The Marketing and Data Science teams will produce endless graphics to impress the board and senior management; after all, you’ve invested millions in new technology, new teams and restructuring your data so you must be winning …. Right? So why are so many retailers failing? It’s simple. Customers want three things from you: the right products, at the right prices as frictionlessly as possible.

Sure, a few customers will visit and buy from you 20-30 times a year, but the vast majority will visit you a few times and buy on even fewer occasions. What was that “Little Black Dress”? A special purchase, an impulse, “at that price you just can’t say no”… Be honest; you really have no idea. For most customers, your data alone is of very little value. To really understand the customer you need to look outside at other data sources to put their behaviour with you into context.

The first lesson that everyone needs to recognise is that most of the customers who gave you consent in GDPR want one thing from you… Offers. They get the value exchange; ‘you can talk to me if you give me deals’.

The second is that your own data is not enough. However, linking data from outside the organisation at a customer level is both against GDPR guidelines and carries the immense risky of making things worse.

I researched and bought a picnic table the other weekend and the bloody thing is still following me around. Every time I go to various websites, there it is. I’ve already bought it for heavens sake!

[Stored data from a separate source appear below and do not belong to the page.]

(** ** Ending an episode *)

Definition rb_stage_set (st : RbEpisodeStage) : P unit :=
  do d <- drv id;
  do! when (bool_decide (st = kRbTipHold) && negb (bool_decide (stage d = kRbTipHold)))
        (upd (on_ep (set_ep_tiphold_enter_sim (d_sim d))));
  do! upd (on_ep (set_ep_stage st));
  do now <- rb_now;
  upd (on_ep (set_ep_stage_entered_ms now)).

Definition rb_episode_clear : P unit :=
  do! rb_stage_set kRbIdle;
  do! upd (on_ep (fun e => set_ep_corr zero_corr (set_ep_peer_base_mask 0 (set_ep_local_base_valid false
        (set_ep_peer_commit_mask 0 (set_ep_peer_post_mask 0 (set_ep_initiator false e)))))));
  coreu rnet_rb_session_reset.

Definition rb_restore_tip : P unit :=
  do b <- drv (fun d => rp_rewound (d_replay d));
  if negb b then ret tt else
  do! upd (on_replay (set_rp_rewound false));
  do! rb_resim_end;
  do tip <- drv (fun d => rp_tip_tick (d_replay d));
  do _ <- hostm (host_snap_load tip);
  ret tt.

Definition rb_episode_abort (abort_class : Z) : P unit :=
  do c <- drv corr;
  do sim <- drv d_sim;
  do _ <- send_sync (co_epoch_id c) abort_class sim 0 (slot_u8 (co_slot c)) RNET_RB_SYNC_OP_ABORT 0;
  do! rb_restore_tip;
  do! rb_episode_clear;
  upd (fun d => on_ep (set_ep_cooldown_until_tick (u32 (d_sim d + RB_COOLDOWN_TICKS))) d).

Definition rb_enter_lockstep : P unit :=
  upd (fun d =>
    if kn_lockstep_ticks (d_knobs d) =? 0 then d else
    let until := u32 (d_sim d + kn_lockstep_ticks (d_knobs d)) in
    if until <=? fk_lockstep_until (d_fork d) then d else on_fork (set_fk_lockstep_until until) d).

(** ** Seal rows *)

(** [n] bounds the chunks: each has at least one row. *)
Fixpoint send_chunks_of (n : nat) (slot span off : Z) : P unit :=
  match n with
  | O => ret tt
  | Datatypes.S m =>
      if span <=? off then ret tt else
      do c <- drv corr;
      let want := Z.min (span - off) RNET_RB_SEAL_ROWS_CHUNK_MAX in
      do rows <- coreq None (fun rb => rnet_rb_export_seal_rows_chunk rb slot off want);
      match rows with
      | None | Some [] => ret tt
      | Some rows =>
          do _ <- sess false (rnet_session_send_rb_seal_rows (co_epoch_id c) (co_load_tick c)
                                (co_target_tick c) (u8 slot) off rows);
          send_chunks_of m slot span (off + zlen rows)
      end
  end.

Definition rb_send_local_seal_rows : P unit :=
  do d <- drv id;
  let c := corr d in
  let span := if co_load_tick c <=? co_target_tick c then u32 (co_target_tick c - co_load_tick c + 1) else 0 in
  if rb_is_observer d || bool_decide (rb_session d = None) || bool_decide (d_rb d = None) then ret tt
  else send_chunks_of (Z.to_nat span) (rb_local_slot d) span 0.

(** ** Baselines *)

(** Which part differs, for the report. *)
Definition fork_part (cfg : RNetRbDriverConfig) (mine theirs : RNetRbDigestParts) : string :=
  let differs i := negb (rd 0 (dp_part mine) i =? rd 0 (dp_part theirs) i) in
  if differs 0 then default "part0"%string (rd None (dc_part_names cfg) 0)
  else if differs 1 then default "part1"%string (rd None (dc_part_names cfg) 1)
  else if differs 2 then default "part2"%string (rd None (dc_part_names cfg) 2)
  else "other"%string.

(** The injector's verdict for one exchange. *)
Definition forced_fork : P bool :=
  do k <- drv d_knobs;
  if kn_force_fork_every k <=? 0 then ret false else
  let n := u64 (kn_force_fork_n k + 1) in
  do! upd (on_knobs (set_kn_force_fork_n n));
  ret (n mod kn_force_fork_every k =? 0).

Definition note_fork (tick mine theirs : Z) (part : string) : P unit :=
  upd (on_fork (fun f => set_fk_desync_count (u32 (fk_desync_count f + 1))
    (set_fk_fork_partition (Some part) (set_fk_fork_theirs theirs (set_fk_fork_mine mine
      (set_fk_fork_tick tick (set_fk_fork_seen true f))))))).

Definition baseline_fork (mine theirs : RNetRbDigestParts) : P unit :=
  do d <- drv id;
  let load := co_load_tick (corr d) in
  do! note_fork load (dp_master mine) (dp_master theirs) (fork_part (d_cfg d) mine theirs);
  do! upd (on_fork (fun f => if (fk_fork_cap f =? 0) || (load <? fk_fork_cap f) then set_fk_fork_cap load f else f));
  do! rb_enter_lockstep;
  rb_episode_abort RNET_RB_ABORT_CLASS_ABORT.

Definition rb_baseline_try_compare : P unit :=
  do e <- drv d_ep;
  if negb (ep_local_base_valid e) || (ep_peer_base_mask e =? 0) then ret tt else
  do! upd (on_ep (set_ep_peer_base_mask 0));
  let mine := ep_local_base e in
  do _ <- first_of (seats_of (ep_peer_base_mask e)) (fun from =>
    let theirs := rd zero_parts (ep_peer_base e) from in
    do forced <- forced_fork;
    if (dp_master mine =? dp_master theirs) && negb forced then ret None
    else do! baseline_fork mine theirs; ret (Some tt));
  ret tt.

Definition rb_send_baseline : P unit :=
  do ok <- has_session;
  if negb ok then ret tt else
  do p <- hostq host_digest_parts;
  do! upd (on_ep (fun e => set_ep_local_base_valid true (set_ep_local_base p e)));
  do c <- drv corr;
  do _ <- sess false (rnet_session_send_rb_baseline (co_epoch_id c) (co_load_tick c) (dp_master p)
                        (rd 0 (dp_part p) 0) (rd 0 (dp_part p) 1) (rd 0 (dp_part p) 2));
  rb_baseline_try_compare.

(** ** The replay *)

Definition rb_replay_missing_abort : P unit := rb_episode_abort RNET_RB_ABORT_CLASS_ABORT.

Definition rb_replay_finish : P unit :=
  do! upd (on_replay (set_rp_rewound false));
  do d <- drv id;
  let load := co_load_tick (corr d) in let target := co_target_tick (corr d) in
  do! each (seqZ 0 RNET_RB_PEER_SEAL_MASK_BITS) (fun off =>
    if negb (has_bit (rp_replay_dig_mask (d_replay d)) off) then ret tt else
    let t := u32 (load + off) in let dig := rd 0 (rp_replay_dig (d_replay d)) off in
    do! upd (rb_hc_note_local t dig);
    do _ <- sess false (rnet_session_send_rb_frame_commit t dig);
    ret tt);
  do! upd (on_replay (set_rp_replay_dig_mask 0));
  do! upd (fun d => set_d_replayed (d_replayed d ++ [(load, target)]) (rb_owed_clear_span load target d));
  do! rb_resim_end;
  do! hostu (host_snap_drop_after target);
  do! upd (set_d_sim (u32 (target + 1)));
  sessu (rnet_session_set_sim_tick (u32 (target + 1))).

(** [true]: the replay ran to its end. *)
(** The replay proper, from the rewound machine on. *)
Definition replay_rewound : P bool :=
  do! rb_send_baseline;
  do i <- drv idle;
  if (i : bool) then ret false else
  do! coreu (fun rb => rnet_rb_set_phase rb PhaseReplay);
  do! rb_resim_begin;
  do d <- drv id;
  let load := co_load_tick (corr d) in let target := co_target_tick (corr d) in
  if bool_decide (dc_replay_mode (d_cfg d) = REPLAY_INCREMENTAL) then
    do! upd (on_replay (set_rp_replay_next load));
    do! rb_stage_set kRbReplaying;
    ret false
  else
    do failed <- first_of (seqZ load (target - load + 1)) (fun t =>
      do! rb_snap_take t;
      do ok <- rb_advance_sim t;
      ret (if (ok : bool) then None else Some tt));
    if bool_decide (failed = None) then do! rb_replay_finish; ret true
    else do! rb_resim_end; do! rb_replay_missing_abort; ret false.

Definition rb_run_replay : P bool :=
  do sim <- drv d_sim;
  do! upd (on_replay (set_rp_tip_tick sim));
  do saved <- hostm (host_snap_save sim);
  if negb saved then do! rb_episode_abort RNET_RB_ABORT_CLASS_NO_SNAP; ret false else
  do load <- drv (fun d => co_load_tick (corr d));
  do loaded <- hostm (host_snap_load load);
  if negb loaded then do! rb_episode_abort RNET_RB_ABORT_CLASS_NO_SNAP; ret false else
  do! upd (on_replay (fun r => set_rp_replay_dig_mask 0 (set_rp_rewound true r)));
  replay_rewound.

Definition rb_enter_verify : P unit :=
  do master <- hostq host_digest_master;
  do! coreu (fun rb => rnet_rb_set_phase rb PhaseVerify);
  do! upd (on_ep (set_ep_local_post_digest master));
  do c <- drv corr;
  do _ <- sess false (rnet_session_send_rb_post (co_epoch_id c) (co_target_tick c) master 0 1);
  do now <- rb_now;
  do! upd (on_ep (fun e => set_ep_post_resend_ms now (set_ep_post_sent_ms now e)));
  rb_stage_set kRbVerifying.
End Ops.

Hyper-personalisation and AI risks the same thing. The old rule, “Garbage In, Garbage Out”, applies today. Most organisations’ data is dirty and distorted by internal business processes: you have limited knowledge of the customer; the context of their purchase was not captured, just the item they bought. Do they prefer store A, store B or online?

Finally, do you really have time to design unlimited offers to suit every customer? No, you don’t; you need to decide what repertoire of offers to send and which is the right one for each customer.

We need to go back to basics. Build meaningful segmentations that bring together both internal and external data to get a description of these segments and then develop really great offers with the right tone, imagery and content to best suit them.

You can safely enrich and further segment with data from outside the business; social data, market patterns, geography and proximity, neighbourhood behaviours, weather and footfall. Real data that adds huge context to the little you do know about your customers.

This isn’t hyper-personalisation, this is scoring & targeting that the industry should have been doing for years but we all just got too lazy and thought the computers could do it for us; they can’t. They can recommend, they can measure but ultimately you still have to run your business.

More importantly, it’s about using the customer metrics to ensure your business offer is right – products, stores, staff, promotions – fixing the fundamentals of your business will deliver much more value than targeting customers. Once you’ve got the fundamentals right, tell your customers and be RELEVANT – but to thousands of customers at a time – and you stand a much better chance of winning.

I’m often quoted as saying the R in CRM stands for RELEVANCE not relationships. Most of your customers don’t want a relationship with you.

That’s what we’ve been doing for 25 years and it works. Forget the ‘hype’ of hyper-personalisation and focus on what’s broken and needs fixing in your business first, and then on the one thing they all want – a RELEVANT offer.